PoetsGarage-badgeTo keep abreast of all my posts, please consider subscribing via the links up there on the right!  (I usually only post twice a week – on Tues. and Fri. – so you won’t be inundated with emails every day)  Also feel free to visit my voiceover website HERE, and you can also follow me via Twitter FacebookPinterest, and SoundCloud!

 

 

 

#MMPoetry – 2014 and a look back

poetryfridaybutton-fulllBy now you probably know at least a little bit about this year’s #MMPoetry2014 competition, of which I am again a part. Each year, Ed DeCaria at Think Kid, Think! hosts a bracketed poetry competition similar to that famous college basketball tournament in March, featuring 64 “authletes” competing against one another.

Each of us is given a word (mine is “appendage”), and then we have 36 hours to craft a children’s poem using that word. Whoever wins their round moves to the next bracket, and so on, until we have one clear and decisive victor!

Voting is ongoing right now for my First Round matchup against fellow Poet’s Garage member Buffy Silverman until around 2pm EDST (US) today…so please don’t delay, vote for your favourite before it’s too late! (Voting for the other matchups is also ongoing, although voting times vary for each…and there are some AWESOME poems out there!)

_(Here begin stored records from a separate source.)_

Lemma or_str_uuid4_returns (supplied : option string) (w : World) :
  exists sid w', or_str_uuid4 supplied w = (Return sid, w')
    /\ _checkpointer w' = _checkpointer w
    /\ calls w' = calls w /\ log w' = log w /\ sent w' = sent w.
Proof.
  destruct supplied as [[|c s]|]; simpl; eauto 10.
Qed.

Lemma or_str_uuid4_after_call (supplied : option string) (c : call) (w : World) :
  (or_str_uuid4 supplied (with_call c w)).1 = (or_str_uuid4 supplied w).1.
Proof. rewrite !or_str_uuid4_value. reflexivity. Qed.

(** The outcome of [shape_response] does not depend on the state, and
    the state is left as it was. *)
Lemma shape_response_pure (result : gmap string state_value) (sid : string) (w : World) :
  shape_response result sid w = ((shape_response result sid module_init).1, w).
Proof.
  unfold shape_response.
  destruct (default (VMessages []) (result !! "messages")) as [[|m ms]|[|c s]];
    simpl; try reflexivity.
  destruct (last (m :: ms)); reflexivity.
Qed.

(** The batch handler, step by step: the state in which the graph is
    invoked, and what becomes of the graph's answer. *)
Lemma chat_run (chat_request : ChatRequest.t) (w : World) :
  let cp := _checkpointer w in
  let w1 := with_call (CreateAgentGraph cp) w in
  chat chat_request w =
  match create_agent_graph cp with
  | Raise e =>
      if is_Exception e
      then (Raise (HTTPException 500 (str_exn e)),
            with_log ("Error in chat endpoint: " +:+ str_exn e) w1)
      else (Raise e, w1)
  | Return g =>
      match or_str_uuid4 (ChatRequest.session_id chat_request) w1 with
      | (Raise e, w2) => (Raise e, w2)
      | (Return sid, w2) =>
          let st := make_initial_state (ChatRequest.message chat_request) sid in
          let cfg := make_config sid in
          let w3 := with_call (AInvoke g st cfg) w2 in
          let answer :=
            match ainvoke g st cfg with
            | Return result => (shape_response result sid module_init).1
            | Raise e => Raise e
            end in
          match answer with
          | Return r => (Return r, w3)
          | Raise e =>
              if is_Exception e
              then (Raise (HTTPException 500 (str_exn e)),
                    with_log ("Error in chat endpoint: " +:+ str_exn e) w3)
              else (Raise e, w3)
          end
      end
  end.
Proof.
  cbv zeta. unfold chat, try_except.
  rewrite bind_run, get_agent_graph_run.
  destruct (create_agent_graph (_checkpointer w)) as [g|e]; cbv iota beta.
  - rewrite bind_run.
    destruct (or_str_uuid4_returns (ChatRequest.session_id chat_request)
                (with_call (CreateAgentGraph (_checkpointer w)) w))
      as (sid & w2 & Hrun & _).
    rewrite Hrun. repeat run_step.
    destruct (ainvoke g _ _) as [result|e]; cbv iota beta.
    + rewrite shape_response_pure.
      destruct (shape_response result sid module_init).1 as [r|e]; [reflexivity|].
      destruct (is_Exception e); reflexivity.
    + destruct (is_Exception e); reflexivity.
  - destruct (is_Exception e); reflexivity.
Qed.

(** Iterating an event source yields its events in order and ends the
    way the source ends. *)
Lemma async_for_yield_run (src : event_source) :
  forall w : World,
    async_for_yield src w =
    (match failure_of src with
     | None => Return tt
     | Some e => Raise e
     end,
     with_frames (events_of src) w).
Proof.
  induction src as [event rest IH| |e]; intros w; simpl.
  - rewrite bind_run. unfold yield. cbv iota beta. rewrite IH.
    f_equal. unfold with_frames, with_frame. simpl.
    rewrite <- app_assoc. reflexivity.
  - unfold mret, M_ret. f_equal.
    destruct w; unfold with_frames; simpl. rewrite app_nil_r. reflexivity.
  - unfold raise. f_equal.
    destruct w; unfold with_frames; simpl. rewrite app_nil_r. reflexivity.
Qed.

(** The streaming handler, step by step. *)
Lemma event_generator_run (message : string) (session_id : option string) (w : World) :
  let cp := _checkpointer w in
  let w1 := with_call (CreateAgentGraph cp) w in
  let caught e w' :=
    (Return tt,
     with_frame (error_frame e)
       (with_log ("Error in streaming endpoint: " +:+ str_exn e) w')) in
  event_generator message session_id w =
  match create_agent_graph cp with
  | Raise e => if is_Exception e then caught e w1 else (Raise e, w1)
  | Return g =>
      match or_str_uuid4 session_id w1 with
      | (Raise e, w2) => (Raise e, w2)
      | (Return sid, w2) =>
          let st := make_initial_state message sid in
          let cfg := make_config sid in
          let src := stream_agent_response g st cfg in
          let w3 := with_frames (events_of src) (with_call (StreamAgentResponse g st cfg) w2) in
          match failure_of src with
          | None => (Return tt, w3)
          | Some e => if is_Exception e then caught e w3 else (Raise e, w3)
          end
      end
  end.
Proof.
  cbv zeta. unfold event_generator, try_except.
  rewrite bind_run, get_agent_graph_run.
  destruct (create_agent_graph (_checkpointer w)) as [g|e]; cbv iota beta.
  - rewrite bind_run.
    destruct (or_str_uuid4_returns session_id
                (with_call (CreateAgentGraph (_checkpointer w)) w))
      as (sid & w2 & Hrun & _).
    rewrite Hrun. cbv iota beta. rewrite bind_run. unfold record_call at 1.
    cbv iota beta. rewrite async_for_yield_run.
    destruct (failure_of _) as [e|]; [|reflexivity].
    destruct (is_Exception e); reflexivity.
  - destruct (is_Exception e); reflexivity.
Qed.

(** The outcome of the batch handler once the graph is built and has
    answered the invocation made with the resolved session id. *)
Lemma chat_answered (chat_request : ChatRequest.t) (w : World) (g : Graph)
    (sid : string) (result : gmap string state_value) :
  create_agent_graph (_checkpointer w) = Return g ->
  (or_str_uuid4 (ChatRequest.session_id chat_request) w).1 = Return sid ->
  ainvoke g (make_initial_state (ChatRequest.message chat_request) sid) (make_config sid)
    = Return result ->
  (chat chat_request w).1 =
  match (shape_response result sid module_init).1 with
  | Return r => Return r
  | Raise e => if is_Exception e then Raise (HTTPException 500 (str_exn e)) else Raise e
  end.
Proof.
  intros Hg Hsid Hres. rewrite chat_run. cbv zeta. rewrite Hg.
  rewrite <- (or_str_uuid4_after_call _ (CreateAgentGraph (_checkpointer w))) in Hsid.
  destruct (or_str_uuid4 _ (with_call _ w)) as [[sid'|e] w2]; simpl in Hsid;
    [|discriminate Hsid].
  injection Hsid as ->. rewrite Hres.
  destruct (shape_response result sid module_init).1 as [r|e]; [reflexivity|].
  destruct (is_Exception e); reflexivity.
Qed.

(** ** The tool-call extraction loop *)

Lemma append_loop_app (msg_tool_calls : list (gmap string json)) :
  forall acc : list (gmap string json),
    fold_left (fun acc tool_call => acc ++ [tool_call_record tool_call]) msg_tool_calls acc
    = acc ++ map tool_call_record msg_tool_calls.
Proof.
  induction msg_tool_calls as [|tc tcs IH]; intros acc; simpl.
  - now rewrite app_nil_r.
  - rewrite IH, <- app_assoc. reflexivity.
Qed.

I also wanted to share the First Round poem I wrote last year, since it’s one of my favourites. I had been given the word “verjuice,” by definition, the liquid that comes from fermented fruit like apple and grapes. Yes, that’s right – I had to write a children’s poem about an alcoholic juice. Here’s what I came up with:

Senescence

Drink from the cup of your youth, my child,
sup and be merry while young;
for the feast quickly cools
and verjuice of old fools
is sour and sad on the tongue.

– © 2013, Matt Forrest Esenwine

It didn’t win, so I wasn’t able to move on, but I still like it. Probably skews to a bit older crowd. Nevertheless, I’m proud of it, so I hope you’ll cheer on all the folks who are competing this year! Click that link above and let your opinions be counted! And for all of today’s Poetry Friday happenings, please visit Julie Larios at The Drift Record.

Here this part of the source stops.